Dissertation de Philosophie (corrigé)
Introduction
C’est une tendance commune à tous les hommes de vouloir se distinguer des autres, en créant des œuvres originales ou en se forgeant une personnalité hors du commun. Ces créations font la fierté du maître d’ouvrage, et l’humanité se pare aussitôt de cette réussite pour en faire son emblème. Ainsi, lorsqu’un individu particulier a su plaire aux autres, ces derniers s’identifient à cette personnalité comme s’ils avaient également participé à cette œuvre. Et pourtant, la masse présente un mécontentement au cas où cette personne de renommée dépasse ses semblables en termes d’honneur et de richesse, suite à ses efforts personnels.

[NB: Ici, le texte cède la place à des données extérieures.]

(* ===== verification/ShardExpiry.v ===== *)
(** * Expiry of holds on a physical shard

    Models HoldExpirationProcessor of
    [src/internal/sharding/physicalworker/postgres_processors.go]: a pass over
    one shard expires the overdue holds of train runs whose fence is open, one
    transaction each, the longest overdue first. *)

From S2P Require Import Prelude Transaction SegmentMask Sharding PaymentDomain PaymentDb PaymentClaims BookingDb ShardDb ShardBooking.
Import ShardTypes.

Inductive WorkerErr := ErrInvalidPostgresProcessor | ErrExpirationStore.
#[export] Instance WorkerErr_eq_dec : EqDecision WorkerErr.
Proof. solve_decision. Defined.

(** maxWorkLimit of orchestrator.go. *)
Definition maxWorkLimit : Z := 10000.

(** The row of the candidate query: a hold that is over, joined with the open
    fence of its generation. *)
Definition overdue (now : Z) (d : Shard) (r : ResRow) : bool :=
  bool_decide (rv_status r = Held) && (rv_expires r <=? now) &&
  match fences d !! rv_run r with Some f => (wf_gen f =? rv_gen r) && fenceOpen f | None => false end.
Definition expiresBefore (a b : uuid * ResRow) : bool :=
  (rv_expires a.2 <? rv_expires b.2) || ((rv_expires a.2 =? rv_expires b.2) && (a.1 <=? b.1)%N).
Definition expiryCandidate (now : Z) (d : Shard) : option (uuid * ResRow) :=
  head (sortBy expiresBefore (filter (fun kr => overdue now d kr.2 = true) (map_to_list (resv d)))).

(** UPDATE seat_inventory ... for the seats of the reservation on the run and
    generation. *)
Definition releaseRouted (id run : uuid) (gen : Z) (d : Shard) : option (nat * Shard) :=
  releaseRows (filter (fun j => j.1.1.1.1 = run /\ j.1.1.1.2 = gen) (joined d id)) d.

Section Expiry.
Context {hashing : Hashing}.

Definition expiryEvidenceID (run : uuid) (shardName : string) : uuid := newSHA1 run ("target-write-evidence:" +:+ shardName).
Definition expiredPayload (id run : uuid) (gen : Z) (seats : nat) : list (string * Field) :=
  [("reservation_id"%string, FUuid id); ("train_run_id"%string, FUuid run); ("assignment_generation"%string, FInt gen);
   ("status"%string, FText "expired"); ("released_seat_count"%string, FInt (Z.of_nat seats))].

(** The transaction of expireOne: whether a hold was expired. *)
Definition expireOne (clk now : Z) (shardName : string) : SM WorkerErr bool :=
  d ← shard;
  match expiryCandidate now d with
  | None => mret false
  | Some (id, r) =>
      let seats := length (seatsOfReservation d id) in
      guardS (bool_decide (id = uuidNil) || bool_decide (rv_run r = uuidNil) || (rv_gen r <=? 0) || (seats =? 0)%nat) ErrExpirationStore ;;
      n ← counted ErrExpirationStore (releaseRouted id (rv_run r) (rv_gen r));
      guardS (negb (n =? seats)%nat) ErrExpirationStore ;;
      one ErrExpirationStore (updReservation id (fun r => resIn [Held] r && (rv_expires r <=? now)) (resTo Expired)) ;;
      one ErrExpirationStore (insEvent (newSHA1 id "reservation-expired")
            (mkEventRow (rv_run r) (rv_gen r) "reservation" id "reservation.expired" (expiredPayload id (rv_run r) (rv_gen r) seats))) ;;
      one ErrExpirationStore (insEvidence (expiryEvidenceID (rv_run r) shardName) (rv_run r) (rv_gen r) None clk) ;;
      mret true
  end.

(** The loop of Process, [limit] holds at most: the number expired, and the
    error that ended the pass. *)
Fixpoint expireLoop (limit : nat) (clk now : Z) (shardName : string) (d : Shard) : (nat * option WorkerErr) * Shard :=
  match limit with
  | O => ((O, None), d)
  | S limit' =>
      match expireOne clk now shardName d with
      | Err e => ((O, Some e), d)
      | Ok (false, d') => ((O, None), d')
      | Ok (true, d') => let '((n, e), d'') := expireLoop limit' clk now shardName d' in ((S n, e), d'')
      end
  end.
Definition ProcessExpirations (limit clk now : Z) (shardName : string) (fl : Fleet) : (nat * option WorkerErr) * Fleet :=
  match fl !! shardName with
  | None => ((O, Some ErrInvalidPostgresProcessor), fl)
  | Some d =>
      if (limit <? 1) || (maxWorkLimit <? limit) then ((O, Some ErrInvalidPostgresProcessor), fl) else
      let '(r, d') := expireLoop (Z.to_nat limit) clk now shardName d in (r, <[shardName := d']> fl)
  end.
End Expiry.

D’une part, la nature humaine prône l’universalité du genre humain, mais d’autre part, elle offre des éloges aux génies et aux héros. « Ces humeurs transcendantes m’effraient, comme les lieux hautains et inaccessibles ; et rien ne m’est à digérer fâcheux en la vie de Socrate que ses extases et ses démoneries, rien si humain en Platon que ce pour quoi ils disent qu’on l’appelle divin » disait Montaigne dans ses Essais. Pour l’individu en particulier, il est tiraillé entre le choix de se distinguer de la masse ou de rester sage à l’intérieur du troupeau. Serait-il illégitime de ma part de se construire une vie réussie sous les calomnies de la foule ? Pour traiter cette problématique, nous dresserons les trois paragraphes ci-dessous : le premier exposera les avantages de mettre l’altruisme en pratique ; le deuxième expliquera la nécessité de se bâtir une brillante carrière selon mes propres ambitions ; et le troisième synthétisera que le souhait des autres ne peut pas toujours converger avec mon point de vue.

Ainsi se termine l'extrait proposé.